Когда упирались, то, вдохновленный видением «сорока тысяч курьеров», апеллировал к сочиняемой им литературе несуществующих предметов знания; эти «предметы» вылуплялись из потребности вывернуться, когда его ловили на лжи.

Сперва он врал в мелочах, рассказывая, как плавал в лодке с Харитоненками по залам харитоненковского особняка: в дни наводнения; потом ложь стала причинять неприятности: взволновав Грабаря сведениями о старинных особняках, уверил его, что где-то есть неописанный памятник Фальконета; говорят, — Грабарь лупил за розысками в какие-то медвежьи углы.

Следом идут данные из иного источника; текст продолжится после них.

(** * pyNewportController: the SMC100 link, device and state driver

    A shallow embedding of [pyNewportController/NewportSMC100.py].

    Python objects are mutated in place and every method may raise, block on
    a lock or loop for ever, so methods are functions in a state-and-outcome
    monad over a [World]: the serial transport behind the port, the pyserial
    object of the main controller, the class-level state lock, the receiver's
    own attributes and the trace of everything done to the transport.
    Recursion and [while] loops of the source take a [fuel] argument.  For
    the two methods that call themselves on the interpreter's stack,
    [SuperWrite] and the getter of [HomeIsHardwareDefined], it is the depth
    the interpreter has left, and running out of it is [RecursionError]. *)

From Stdlib Require Import Strings.String Strings.Ascii Strings.Byte.
From Stdlib Require Import List ZArith Lia Bool DecimalString.
Import ListNotations.
Open Scope string_scope.

Set Implicit Arguments.

(** ** Python values and exceptions *)

(** The exceptions the module can meet.  All but [KeyboardInterrupt] derive
    from [Exception]. *)
Inductive exn : Type :=
| SerialTimeoutException
| SerialException (msg : string)
| AttributeError (name : string)
| ValueError (msg : string)
| IndexError
| UnicodeEncodeError
| RuntimeError (msg : string)
| RecursionError
| PyException (msg : string)
| KeyboardInterrupt.

Definition is_Exception (e : exn) : bool :=
  match e with KeyboardInterrupt => false | _ => true end.

Definition is_SerialTimeoutException (e : exn) : bool :=
  match e with SerialTimeoutException => true | _ => false end.

(** The two kinds of value that meet in an [==] of the module. *)
Inductive pyval : Type :=
| PyStr (s : string)
| PyInt (z : Z).

(** [a == b]: a [str] and an [int] are never equal. *)
Definition py_eq (a b : pyval) : bool :=
  match a, b with
  | PyStr s, PyStr t => String.eqb s t
  | PyInt x, PyInt y => Z.eqb x y
  | _, _ => false
  end.

(** [str(n)] for an [int]. *)
Definition str_of_int (z : Z) : string := NilZero.string_of_int (Z.to_int z).

(** [s[n:]] for [0 <= n]. *)
Fixpoint str_from (n : nat) (s : string) : string :=
  match n, s with
  | O, _ => s
  | S _, EmptyString => EmptyString
  | S n', String _ s' => str_from n' s'
  end.

(** [s[-2:]]: the last two characters, or all of [s] when it is shorter. *)
Definition str_last2 (s : string) : string :=
  str_from (String.length s - 2) s.

(** [s[0]]. *)
Definition str_head (s : string) : option ascii :=
  match s with
  | EmptyString => None
  | String c _ => Some c
  end.

Definition is_ascii_char (c : ascii) : bool := (nat_of_ascii c <? 128)%nat.

Fixpoint str_is_ascii (s : string) : bool :=
  match s with
  | EmptyString => true
  | String c s' => is_ascii_char c && str_is_ascii s'
  end.

(** [s.encode(encoding='ascii')]: [None] stands for [UnicodeEncodeError]. *)
Definition encode_ascii (s : string) : option (list byte) :=
  if str_is_ascii s then Some (list_byte_of_string s) else None.

Definition CR : byte := byte_of_ascii (ascii_of_nat 13).
Definition LF : byte := byte_of_ascii (ascii_of_nat 10).
Definition CRLF : string := String (ascii_of_nat 13) (String (ascii_of_nat 10) EmptyString).

(** [b.replace(x, b'')] for a single byte [x]. *)
Definition bytes_remove (x : byte) (b : list byte) : list byte :=
  filter (fun y => negb (Byte.eqb y x)) b.

(** What the interpreter supplies and the module only calls: decoding of
    bytes with replacement of what cannot be decoded, and floating point. *)
Class PyRuntime : Type := {
  (** [b.decode(errors='replace')] *)
  bytes_decode : list byte -> string;
  pyfloat : Type;
  (** [float(s)]: [None] stands for [ValueError] *)
  float_of_str : string -> option pyfloat;
  (** [a <= b] *)
  float_le : pyfloat -> pyfloat -> bool;
  (** [str(float(x))] *)
  str_of_float : pyfloat -> string
}.

(** ** ControllerState *)

Inductive ControllerState : Type :=
| NotReferenced
| Configuration
| Homing
| Moving
| Ready
| Disable
| Jogging
| Unknown.

Definition ControllerState_eqb (a b : ControllerState) : bool :=
  match a, b with
  | NotReferenced, NotReferenced | Configuration, Configuration
  | Homing, Homing | Moving, Moving | Ready, Ready | Disable, Disable
  | Jogging, Jogging | Unknown, Unknown => true
  | _, _ => false
  end.

(** The members in declaration order, and the values of each. *)
Definition members : list ControllerState :=
  [NotReferenced; Configuration; Homing; Moving; Ready; Disable; Jogging; Unknown].

Definition values (m : ControllerState) : list string :=
  match m with
  | NotReferenced => ["0A"; "0B"; "0C"; "0D"; "0E"; "0F"; "10"; "11"]
  | Configuration => ["14"]
  | Homing => ["1E"; "1F"]
  | Moving => ["28"]
  | Ready => ["32"; "33"; "34"; "35"]
  | Disable => ["3C"; "3D"; "3E"]
  | Jogging => ["46"; "47"]
  | Unknown => ["Unknown"]
  end.

(** [ControllerState(v)]: the member one of whose values is [v]; [None]
    stands for the [ValueError] of a value that no member has. *)
Definition ControllerState_of_value (v : string) : option ControllerState :=
  find (fun m => existsb (String.eqb v) (values m)) members.

(** ** The transport and the world *)

(** What a call into pyserial gives back. *)
Inductive io_result (A : Type) : Type :=
| IoOk (a : A)
| IoRaise (e : exn).
Arguments IoRaise {A} e.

Встал вопрос о «труде»: есть ли он? Показывалась не рукопись, а запертый стол, в котором она неизвлекаемо пребывала; явились сомнения, что он знает эпоху Юлиана, которого-де был специалист; вырвали у Мишеньки реферат: «Юлиан»; ждали, сбежавшись к Астрову; Миша, учуяв западню, не явился; вырвали обещание, что через неделю прочтет; притащили Вячеслава Иванова: ловить Эртеля на незнании эпохи; Миша исчез вторично; был пойман — в гостях, откуда его приволокли на извозчике: к Астрову.

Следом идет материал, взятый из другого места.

(** ** Log retention *)

Lemma last_lines_suffix {A} (n : nat) (lines : list A) :
  (n <= length lines)%nat ->
  lines = take (length lines - n) lines ++ last_lines n lines
  /\ length (last_lines n lines) = n.
Proof.
  intros Hn. unfold last_lines. split.
  - by rewrite take_drop.
  - rewrite length_drop. lia.
Qed.

(** C6.  When the integrity trail holds more than 1000 records,
    [cleanup_old_logs] returns and rewrites the trail to exactly its
    last 1000 records: the trail before is [dropped ++ kept] with
    [kept] of length 1000, so the survivors are the most recent ones in
    their original order and the oldest are the ones dropped. *)
Theorem cleanup_keeps_most_recent_1000 (w : world) (lines : list integrity_line) :
  integrity_log w = Some lines ->
  (1000 < length lines)%nat ->
  exists dropped kept : list integrity_line,
    lines = dropped ++ kept
    /\ length kept = 1000%nat
    /\ length dropped = (length lines - 1000)%nat
    /\ cleanup_old_logs w = (Returns tt, set_integrity_log (Some kept) w).
Proof.
  intros Hlog Hlen.
  exists (take (length lines - 1000) lines), (last_lines 1000 lines).
  destruct (last_lines_suffix 1000 lines) as [Hsplit Hkept]; [lia|].
  split; [exact Hsplit|]. split; [exact Hkept|].
  split; [rewrite length_take; lia|].
  unfold cleanup_old_logs. unfold_M. rewrite Hlog.
  apply Nat.ltb_lt in Hlen. by rewrite Hlen.
Qed.

(** A trail at or under the cap, or no trail at all, is left as it is. *)
Lemma cleanup_small_log w :
  (length (default [] (integrity_log w)) <= 1000)%nat ->
  cleanup_old_logs w = (Returns tt, w).
Proof.
  intros Hlen. unfold cleanup_old_logs. unfold_M.
  destruct (integrity_log w) as [lines|]; [|reflexivity].
  simpl in Hlen. apply Nat.ltb_ge in Hlen. by rewrite Hlen.
Qed.

Lemma cleanup_frame w : audit_frame w (cleanup_old_logs w).2.
Proof.
  unfold cleanup_old_logs. unfold_M.
  destruct (integrity_log w) as [lines|]; [|apply audit_frame_refl].
  destruct (1000 <? length lines)%nat; by repeat split.
Qed.

(** ** The auditor: a whole run *)

Lemma check_line_frame t w w' v f h :
  audit_frame w w' -> check_line t w' v f h = check_line t w v f h.
Proof. intros (Ho&He&_). unfold check_line. by rewrite Ho, He. Qed.

Lemma check_passes_frame w w' v f h :
  audit_frame w w' -> check_passes w' v f h = check_passes w v f h.
Proof. intros (Ho&He&_). unfold check_passes. by rewrite Ho, He. Qed.

Lemma check_each_spec (vault_files : list VaultFile.t) :
  forall (w : world) (a b : nat),
  exists w',
    check_each vault_files (a, b) w
    = (Returns ((a + length (List.filter (passes w) vault_files))%nat,
                (b + length (List.filter (fun x => negb (passes w x)) vault_files))%nat),
       w')
    /\ audit_frame w w'
    /\ utcnow w' = utcnow w
    /\ clock_reads w' = (clock_reads w + length vault_files)%nat
    /\ default [] (integrity_log w')
       = default [] (integrity_log w)
         ++ (integrity_verification <$> check_lines w vault_files).
Proof.
  induction vault_files as [|x rest IH]; intros w a b.
  - exists w. simpl. unfold_M. rewrite !Nat.add_0_r, app_nil_r.
    repeat split; reflexivity.
  - cbn [check_each]. unfold mbind, M_bind.
    rewrite verify_file_integrity_spec.
    set (w1 := set_integrity_log _ (tick w)).
    assert (F1 : audit_frame w w1) by (by repeat split).
    destruct (IH w1 (if passes w x then S a else a)
                    (if passes w x then b else S b)) as (w' & Heq & F & Hu & Hc & Hl).
    exists w'. split.
    { fold (passes w x). destruct (passes w x) eqn:P; simpl fst; simpl snd;
        rewrite Heq; f_equal; f_equal.
      all: assert (E : forall y, passes w1 y = passes w y)
             by (intros y; apply check_passes_frame, F1).
      all: rewrite (List.filter_ext _ _ E).
      all: rewrite (List.filter_ext (fun y => negb (passes w1 y))
                                    (fun y => negb (passes w y)))
             by (intros y; by rewrite E).
      all: simpl List.filter; rewrite P; simpl; f_equal; lia. }
    split; [exact (audit_frame_trans _ _ _ F1 F)|].
    split; [rewrite Hu; reflexivity|].
    split; [rewrite Hc; simpl; lia|].
    rewrite Hl. subst w1. simpl. rewrite <- app_assoc. f_equal. simpl.
    rewrite Nat.add_0_r. f_equal.
    apply (f_equal (fmap integrity_verification)).
    unfold check_lines. apply imap_ext. intros i y _. simpl.
    rewrite (check_line_frame _ w); [|by repeat split].
    do 4 f_equal. lia.
Qed.


Lemma probe_spec w :
  endpoint_state w = Serving -> check_spaces_connectivity w = (Returns true, w).
Proof.
  intros H. unfold check_spaces_connectivity, head_bucket. unfold_M. by rewrite H.
Qed.











Lemma cleanup_keeps_most_recent_1000_witness :
  exists dropped kept : list integrity_line,
    repeat (fatal_error "t" "e") 1200 = dropped ++ kept
    /\ length kept = 1000%nat
    /\ length dropped = 200%nat.
Proof.
  destruct (cleanup_keeps_most_recent_1000
              (set_integrity_log (Some (repeat (fatal_error "t" "e") 1200)) Demo.empty)
              (repeat (fatal_error "t" "e") 1200))
    as (dropped & kept & H1 & H2 & H3 & _).
  - reflexivity.
  - rewrite repeat_length. lia.
  - exists dropped, kept. rewrite repeat_length in H3. auto.
Defined.

(** C4, counterexample.  The verification of the file ingested in
    [Demo.stocked] reaches its result (integrity verified) and the audit
    log afterwards is the audit log before: no record of the
    verification has been appended. *)
Lemma verification_leaves_no_audit_record :
  exists (v : VerifyReply.t) (w' : world),
    verify_consciousness Demo.canonical_uuid (Demo.ids 0) (Some "note.txt")
                         Demo.stocked
    = (Returns (json_verify v, 200%nat), w')
    /\ VerifyReply.integrity_verified v = true
    /\ vault_log w' = vault_log Demo.stocked
    /\ appended Demo.stocked w' = [].
Proof.
  eexists _, _. split; [vm_compute; reflexivity|].
  split; [reflexivity|]. split; vm_compute; reflexivity.
Qed.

Перепуганный лгун, картавя, катаясь глазом, лепетал что-то нищенское; стало ясно: профан;135 но припечатать его и тут не смогли: мала мышь, да увертлива; перепуганный насмерть, метался меж пальцев Вячеслава Иванова, сконфуженного ролью ловить мышей и по слабости щадившего Мишу.

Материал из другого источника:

(** * nodes-monitor: discovery parsing, probe statistics and the snapshot table

    A shallow embedding of [monitor.py] and the properties its
    specification states about it.

    The Python values are modelled as follows.
    - [int] is [Z]; [str] is [string], read as a sequence of code points
      below 256; [None]-able fields are [option].
    - [float] is the binary64 format of [SpecFloat]; [/], [*], [round]
      and the formatting of a float are the correctly rounded operations
      CPython performs.
    - Exceptions are the [Err] results of the [result] monad.
    - Lists indexed in place ([rows[index] = ...]) use stdpp's list
      lookup and insert; the file system is a [gmap] from file names to
      contents.
    - The device session, the shell and the clock are oracles: functions
      the development is parametric in. *)

From Stdlib Require Import ZArith QArith Qpower Lia Lqa Bool.
From Stdlib Require Import Ascii String DecimalString.
From Stdlib Require Import Floats.SpecFloat.
From stdpp Require Import base option list gmap strings fin_maps.

Local Open Scope string_scope.
Local Open Scope list_scope.
Local Open Scope Z_scope.

(** ** Exceptions *)

Module Py.

Inductive exn :=
| ZeroDivisionError
| OverflowError
| IndexError
| KeyError
| TypeError.
(** * Rufux: device safety, partition layout, formatting and image writing

    A shallow embedding of the C sources of Rufux (src/device/device.c,
    src/disk/partition.c, src/format/format.c, src/iso/iso_writer.c and
    src/ui/window.c, with the parts of src/common/utils.c,
    src/common/hash.c, src/iso/iso_analyzer.c and src/iso/iso_extract.c
    they rely on) together with the properties of its specification, C1
    to C10, and further properties of the code, X1 to X30.

    Conventions of the embedding:
    - a C string is a [string]; the string functions of libc are written out
      ([strcmp], [strncmp], [strrchr]) and stop at a zero byte as libc does;
    - [uint64_t] and [unsigned long] values are [Z] with the wrap-around
      modulo 2^64 written at every operation that can wrap;
    - a nullable pointer is an [option];
    - everything the program reads from outside (the mount table, sysfs,
      the result of [waitpid], the exit status of a tool) is an explicit
      input of the function that reads it;
    - calls with an effect on the outside append an event to a trace;
    - [malloc], [strdup] and [calloc] are taken to succeed. *)

From Stdlib Require Import ZArith List String Ascii Bool Lia.
From Stdlib Require Import DecimalString DecimalZ.
From Stdlib Require Import Floats.
From Stdlib Require Import Sorted.
Import ListNotations.

Set Warnings "-inexact-float".

Local Open Scope string_scope.
Local Open Scope Z_scope.

(* ================================================================== *)
(** ** libc string functions *)

Module Libc.

Definition code (c : ascii) : Z := Z.of_nat (nat_of_ascii c).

Стало Мише не по себе в кружке «аргонавтов»; но с тем большим жаром являлся: отвечать на смешки удвоением патоки и учетвереньем объятий, способных смутить и… удава; крался потной рукой ко мне, чтобы… пригладить:

— «Гыы, Боинька, гыы…» Не плюнуть же в руку!

Являлся подставить и левую щеку и правую, подписываясь под насмешками и правой и левой ногой и рукой. Шепот рос:

— «Одному посвященному эта кротость доступна!»

Когда я обрывал его, он, придя в раж, ревел: я-де схватил быка за рога. Все так — в обычном разрезе; он-де зажаривает «истины», сообразуясь с законами трансфинитных чисел; вывертываясь, имел вид падающего в пески верблюда.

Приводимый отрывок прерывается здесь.